To protect your computer when you’re shopping or doing business online, Johnson County Department of Technology and Innovation recommends you:

  • Use the longest password or passphrase permissible.
  • Enable multi-factor authentication (MFA) to ensure that the only person who has access to your account is you.
  • Keep your operating systems, web browsers and software updated to the latest version available. Turn on automatic updates and set your security software to run regular scans.
  • Limit what information you post on social media. Keep Social Security numbers, account numbers and passwords private, as well as specific information about yourself, such as your full name, address and birthday.
  • Your mobile device could be filled with suspicious apps running in the background or using default permissions you never realized you approved. Check your app permissions and delete what you don’t need or no longer use.
  • Before you connect to any public wireless hotspot confirm the name of the network and exact login procedures with appropriate staff to ensure that the network is legitimate. If you do use an unsecured public access point, practice good internet hygiene by avoiding sensitive activities that require passwords or credit cards.

Phishing attacks use email or malicious websites to infect your machine with malware and viruses in order to collect personal and financial information. Cybercriminals attempt to lure users to click on a link or open an attachment that infects their computers, creating vulnerability to attacks. Phishing emails may appear to come from a real financial institution, ecommerce site, government agency, or any other service, business, or individual. The email may also request personal information. When users respond with the information or click on a link, attackers use it to access users’ accounts.
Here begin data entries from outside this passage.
(** Heartbeats decide ownership correctly.  While the key is not touched by
    others during the beat:

    - if the claim is at another revision and is not ours (another gateway took
      it over, or it is gone), the beat writes nothing, and it gives the claim
      up and stops the provision as soon as etcd answers the write, and in any
      case once half the stale period has passed without a refresh;
    - if etcd holds our claim, even written by a beat whose reply was lost, the
      beat does not give it up as long as etcd answers the write or half the
      stale period has not passed, and what this gateway records afterwards is
      exactly what etcd holds. *)
Theorem heartbeat_ownership {S} `{!Etcd S, !EtcdLaws S} (encode : Claim.t -> blob) (decode : blob -> option Claim.t)
  (settings : PlacementSettings) (others : S -> S) (now : Z) (o : OwnedClaim) (s : S) :
  (forall c, Claim.fields c = true -> decode (encode c) = Some c) ->
  (forall s k, lookup_kv (others s) k = lookup_kv s k) ->
  lost o = false -> Claim.fields (claim (stored o)) = true ->
  let write := update encode (stored o) (with_times now now (claim (stored o))) s in
  let s' := fst (fst (_heartbeat_once encode decode settings others now o s)) in
  let o' := snd (fst (_heartbeat_once encode decode settings others now o s)) in
  let fenced := snd (_heartbeat_once encode decode settings others now o s) in
  (mod_of s (own_key o) <> sc_mod_revision (stored o) ->
   (forall v c, lookup_kv s (own_key o) = Some v -> decode (kv_value v) = Some c -> ~ ours o c) ->
   (forall k, lookup_kv s' k = lookup_kv s k) /\
   (is_Some (snd write) \/ claim_stale_seconds settings * 500000 <= now - refreshed_at o ->
    lost o' = true /\ fenced = true)) /\
  (forall v c, lookup_kv s (own_key o) = Some v -> decode (kv_value v) = Some c -> ours o c ->
   is_Some (snd write) \/ now - refreshed_at o < claim_stale_seconds settings * 500000 ->
   is_Some (snd (get_claim decode (Claim.hostname (claim (stored o))) (others (fst write)))) ->
   lost o' = false /\ fenced = false /\ in_sync decode o' s').
Proof.
  intros Hrt Hk Hl Hf write. cbn zeta. split.
  - intros Hm Hn. pose proof (beat_foreign encode decode settings others Hk now o s Hl Hm Hn) as Hb.
    by destruct (_heartbeat_once _ _ _ _ _ _ _) as [[s' o'] fenced].
  - intros v c Hv Hd Ho Hwin Hr.
    pose proof (beat_ours encode decode settings others Hk Hrt now o s v c Hl Hf Hv Hd Ho Hwin Hr) as Hb.
    by destruct (_heartbeat_once _ _ _ _ _ _ _) as [[s' o'] fenced].
Qed.

(** ** Concrete gateways *)

Definition ex_settings : PlacementSettings :=
  {| max_attempts := 3; retry_backoff_seconds := 900; claim_stale_seconds := 300 |}.
Definition ex_request_for (gpu : string) : option LlamaCppRuntimeRequest :=
  if bool_decide (gpu = "l4")
  then Some {| rq_sizing := SIZING_AUTO; rq_fit_target_mib := 256; rq_context_per_slot := None; rq_slots := None;
               rq_cache_type := None; rq_allow_estimator_overrun := false; rq_profile := None |}
  else None.
Definition ex_resolved : ResolvedProfile := {| rp_profile_id := "p"; rp_version := 1; rp_request := ex_request_for |}.
Definition ex_rworld (s : MapStore) (nodes : list (string * Node)) : RWorld MapStore unit :=
  mkRW s (mkRegistry nodes []) tt [] ∅ ∅ ∅.

(** A launch on [h1] with a quiet QUADS; [probe] is what SSH answers. *)
Definition ex_launch (probe : result string (list string)) (existing : option StoredClaim)
  : RWorld MapStore unit -> RWorld MapStore unit * option bool :=
  _launch ex_encode ex_decode ex_settings ex_gateway_id "/nodes/" (fun w => w) (fun _ => seconds 100) (fun _ => Some (seconds 90)) (seconds 900)
    (fun _ _ => "stale") (fun _ => Ok []) (fun _ _ => probe) (fun _ _ => Ok "On") (fun _ _ => None) (fun _ _ _ => Scheduled)
    ex_resolved "h1" "l4" ex_id existing.

Lemma launch_guarded_witness :
  let out := ex_launch (Ok []) None (ex_rworld (ex_claims [] []) []) in
  snd out = Some true /\
  exists o, _owned (fst out) !! "h1" = Some o /\ Claim.attempts (claim (stored o)) = 1.
Proof.
  intros out. assert (snd out = Some true) as Hs by (vm_compute; reflexivity). split; [exact Hs|].
  destruct (launch_guarded ex_encode ex_decode ex_settings ex_gateway_id "/nodes/" (fun w => w) (fun _ => seconds 100)
    (fun _ => Some (seconds 90)) (seconds 900) (fun _ _ => "stale") (fun _ => Ok []) (fun _ _ => Ok []) (fun _ _ => Ok "On") (fun _ _ => None) (fun _ _ _ => Scheduled)
    ex_resolved "h1" "l4" ex_id None (ex_rworld (ex_claims [] []) [])) as (_ & _ & _ & _ & _ & _ & _ & H).
  - vm_compute. discriminate.
  - destruct (H Hs) as (o & Ho & _ & _ & _ & Ha & _). exists o. split; [exact Ho|exact Ha].
Defined.

(** An operator's own node, healthy and without a placement. *)
Definition ex_operator_node : Node := set_status HEALTHY (Node_default "h1" "http://h1:8000").

Lemma people_left_alone_witness :
  let out := ex_launch (Ok []) None (ex_rworld (ex_claims [] []) [("h1", ex_operator_node)]) in
  get (rreg (fst out)) "h1" = Some ex_operator_node /\ snd out <> Some true.
Proof.
  intros out.
  destruct (people_left_alone ex_encode ex_decode ex_settings ex_gateway_id "/nodes/" (fun w => w) (fun _ => seconds 100)
    (fun _ => Some (seconds 90)) (seconds 900) (fun _ _ => "stale") (fun _ => Ok []) (fun _ _ => Ok []) (fun _ _ => Ok "On") (fun _ _ => None) (fun _ _ _ => Scheduled)
    "h1" ex_operator_node (fun w H => H) (ex_rworld (ex_claims [] []) [("h1", ex_operator_node)])) as (_ & H & _).
  - reflexivity.
  - destruct (H ex_resolved "h1" "l4" ex_id None) as [H1 H2]; [reflexivity|]. split; [exact H1|exact (H2 eq_refl)].
Defined.

(** The reply of a committed heartbeat is lost; the beat re-reads its own write. *)
Definition ex_owned : OwnedClaim :=
  mkOwned {| claim := ex_claim Claim.PROVISIONING 1 ex_gateway_id; sc_mod_revision := 5 |} 0 false true.
Definition ex_beat_store : MapStore := ex_claims [("/placement/claims/h1", ex_encode (claim (stored ex_owned)))] [true; false].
Here are some ways to protect yourself from phishing emails:

  • Play hard to get with strangers. Links in email and online posts are often the way cybercriminals compromise your computer. If you’re unsure who an email is from — even if the details appear accurate — do not respond, and do not click on any links or attachments found in that email.
  • Think before you act. Be wary of communications that implore you to act immediately.
  • Protect your personal information. If people contacting you have key details from your life, they can attempt a direct spear-phishing attack on you.